- Education: University of Cambridge
- Known for: Mesoscopic physics
- Awards: Maxwell Medal and Prize (2001)
- Scientific career
- Fields: Condensed matter theory
- Workplaces: Massachusetts Institute of Technology University of Cambridge
- Doctoral advisor: J. M. F. Gunn

= Benjamin Simons =

British physicist

Benjamin David Simons is a British theoretical physicist, working in the field of theoretical condensed matter physics and in biophysics.

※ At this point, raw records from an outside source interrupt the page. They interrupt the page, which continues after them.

Definition collect_extent (inodeNum : Z) (item : leafItem) (data : list byte) : M (list extentInfo * Z) unit :=
  if negb (is_extent_item inodeNum (li_key item)) || (zlen data <? 22) then mret tt
  else
    let fileOffset := offset (li_key item) in
    let '(f, r) := extent_fields (mkByteReader data 0) in
    let! (ramBytes, ctype, _, extType) := lift f in
    let add e := modify (fun '(extents, fileSize) =>
      let end_ := w64 (fileOffset + e_size e) in
      (extents ++ [e], if fileSize <? end_ then end_ else fileSize)) in
    if extType =? BTRFS_FILE_EXTENT_INLINE then
      rawData <- lift (slice data 21 (zlen data)) ;;
      add (mkExtentInfo fileOffset ramBytes true rawData 0 0 ctype)
    else if extType =? BTRFS_FILE_EXTENT_REG then
      let! (diskBytenr, extOff, numBytes) := lift (disk_fields r).1 in
      let uncompressed := if ctype =? BTRFS_COMPRESS_NONE then numBytes else ramBytes in
      add (mkExtentInfo fileOffset uncompressed false [] (w64 (diskBytenr + extOff)) numBytes ctype)
    else mret tt.

(** [b.dev.ReadAt(dst, int64(off))] *)
Definition b_ReadInto (off : Z) (dst : list byte) : BT D (list byte) := fun b =>
  let '(got, err) := ReadAt (dev b) (i64 off) (zlen dst) in
  (match err with Some e => Err e | None => Ok (put dst 0 got) end, b).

Simons holds the Herchel Smith Chair in Physics at the University of Cambridge Cavendish Laboratory. In 2013 he became head of the Theory of Condensed Matter (TCM) group in the Cavendish Lab. He is also a Group Leader at the Cambridge Stem Cell Institute and the Director of the Gurdon Institute since 2024.

==Honours and awards==
- 2001 awarded the Maxwell Medal and Prize by Institute of Physics
- 2014 awarded the Franklin Medal and Prize by the Institute of Physics
- 2015 awarded the Gabor Medal by the Royal Society of the United Kingdom
- 2021 elected a Fellow of the Royal Society
- 2021 elected a Fellow of the Academy of Medical Sciences

==Biography==
Simons has two brothers, Thomas and Joseph. His father is a professor at Oxford University, Professor John P. Simons. He is married and has two children.